(** The Elastos [CAuxPow] commitment. *)
Definition verify_auxpow_commitment (parsed : ParsedAuxpowBlock) (child_block_hash : bytes)
    (chain_id : Z) : result error unit :=
  let script := parent_coinbase_script parsed in
  let markers := marker_positions script in
  magic_pos ← ok_or (Msg "AuxPoW magic (fabe6d6d) absent from the parent coinbase scriptSig")
                (head markers);
  _ ← ensure (bool_decide (tail markers = []))
        (Msg "multiple AuxPoW magic markers in the parent coinbase scriptSig");
  let after := (magic_pos + length AUXPOW_MAGIC)%nat in
  _ ← ensure (bool_decide (after + 40 ≤ length script)%nat)
        (Msg "AuxPoW commitment truncated after the fabe6d6d marker");
  let aux_merkle_root := slice after (after + 32) script in
  let tree_size := u32_at (after + 32) script in
  let nonce := u32_at (after + 36) script in
  let chain := ap_chain_branch (proof parsed) in
  let coinbase := ap_coinbase_branch (proof parsed) in
  let branch_len := length (mb_hashes chain) in
  _ ← ensure (bool_decide (branch_len < 32)%nat)
        (Msg "AuxPoW chain merkle branch is too deep");
  expected_size ← ok_or (Msg "AuxPoW chain merkle branch length is unrepresentable")
    (if bool_decide (branch_len < 32)%nat then Some (Z.shiftl 1 (Z.of_nat branch_len)) else None);
  _ ← ensure (tree_size =? expected_size) (Msg "AuxPoW tree size != 1 << branch_len");
  _ ← ensure (0 <=? mb_index coinbase) (Msg "negative parent coinbase merkle branch index");
  _ ← ensure (0 <=? mb_index chain) (Msg "negative AuxPoW chain merkle branch index");
  _ ← ensure (mb_index coinbase =? 0) (Msg "parent coinbase is not the first transaction");
  let expected_slot := auxpow_expected_index nonce chain_id branch_len in
  chain_index ← ok_or (Msg "unwrap") (u32_try_from (mb_index chain));
  _ ← ensure (chain_index =? expected_slot)
        (Msg "AuxPoW chain slot != deterministic slot for chain id");
  let coinbase_root := fold_merkle_branch (parent_coinbase_txid parsed) coinbase in
  _ ← ensure (bool_decide (coinbase_root = merkle_root (ph_header (parent_header parsed))))
        (Msg "parent coinbase merkle proof does not reach the parent header merkle root");
  let child_leaf := reverse child_block_hash in
  let chain_root := fold_merkle_branch child_leaf chain in
  let expected_root := reverse aux_merkle_root in
  ensure (bool_decide (chain_root = expected_root))
    (Msg "child block hash does not fold to the committed AuxPoW merkle root").

(** The classic [CAuxPow::check] commitment. *)
Definition verify_classic_auxpow_commitment (parsed : ParsedAuxpowBlock)
    (child_block_hash : bytes) (chain_id : Z) : result error unit :=
  let chain := ap_chain_branch (proof parsed) in
  let coinbase := ap_coinbase_branch (proof parsed) in
  let branch_len := length (mb_hashes chain) in
  _ ← ensure (bool_decide (branch_len ≤ CLASSIC_MAX_CHAIN_BRANCH)%nat)
        (Msg "AuxPoW chain merkle branch is too long");
  _ ← ensure (mb_index coinbase =? 0) (Msg "parent coinbase is not the first transaction");
  _ ← ensure (0 <=? mb_index chain) (Msg "negative AuxPoW chain merkle branch index");
  let coinbase_root := fold_merkle_branch (parent_coinbase_txid parsed) coinbase in
  _ ← ensure (bool_decide (coinbase_root = merkle_root (ph_header (parent_header parsed))))
        (Msg "parent coinbase merkle proof does not reach the parent header merkle root");
  let display_root := reverse (fold_merkle_branch child_block_hash chain) in
  '(tree_size, nonce) ← read_commitment_footer (parent_coinbase_script parsed) display_root;
  _ ← ensure (tree_size =? Z.shiftl 1 (Z.of_nat branch_len))
        (Msg "AuxPoW tree size != 1 << branch_len");
  let expected_slot := auxpow_expected_index nonce chain_id branch_len in
  chain_index ← ok_or (Msg "unwrap") (u32_try_from (mb_index chain));
  ensure (chain_index =? expected_slot)
    (Msg "AuxPoW chain slot != deterministic slot for chain id").

Definition well_formed_compact_target (bits : Z) : option Z :=
  let exponent := Z.shiftr bits 24 in
  let mantissa := Z.land bits 8388607 in
  let sign := negb (Z.land bits 8388608 =? 0) in
  if sign || (mantissa =? 0) || (exponent =? 0) || (32 <? exponent) then None
  else Some (target_from_compact bits).

Definition validates_target (hash : bytes) (bits : Z) : bool :=
  match well_formed_compact_target bits with
  | Some target => is_met_by target hash
  | None => false
  end.

Definition pow_validates_target (header : Header) : bool :=
  validates_target (block_hash header) (hdr_bits header).

(** ** [decode.rs] *)

Definition output_addresses (outputs : list TxOut) : list string :=
  omap (λ o, address_from_script (script_pubkey o)) outputs.

Definition decode_auxpow_proof (aux_merkle_proof : bytes) : option AuxpowProofDetail :=
  '(auxpow, reader) ← result_ok (read_auxpow (Reader_new aux_merkle_proof));
  if negb (is_eof reader) then None else
  slot_index ← u32_try_from (mb_index (pa_chain_branch auxpow));
  coinbase_index ← u32_try_from (mb_index (pa_coinbase_branch auxpow));
  Some {| pd_slot_index := slot_index;
          pd_parent_header_hash := ParsedHeader_hash (pa_parent_header auxpow);
          pd_hash_block := pa_hash_block auxpow;
          pd_coinbase_branch := mkBranchDetail coinbase_index (mb_hashes (pa_coinbase_branch auxpow));
          pd_blockchain_branch := mkBranchDetail slot_index (mb_hashes (pa_chain_branch auxpow)) |}.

- **WORK REQUIRED**
Go through the entries and copy each line holding the string "then".

- **FINISHED EXERCISE**
    (if bool_decide (branch_len < 32)%nat then Some (Z.shiftl 1 (Z.of_nat branch_len)) else None);
  if sign || (mantissa =? 0) || (exponent =? 0) || (32 <? exponent) then None
  if negb (is_eof reader) then None else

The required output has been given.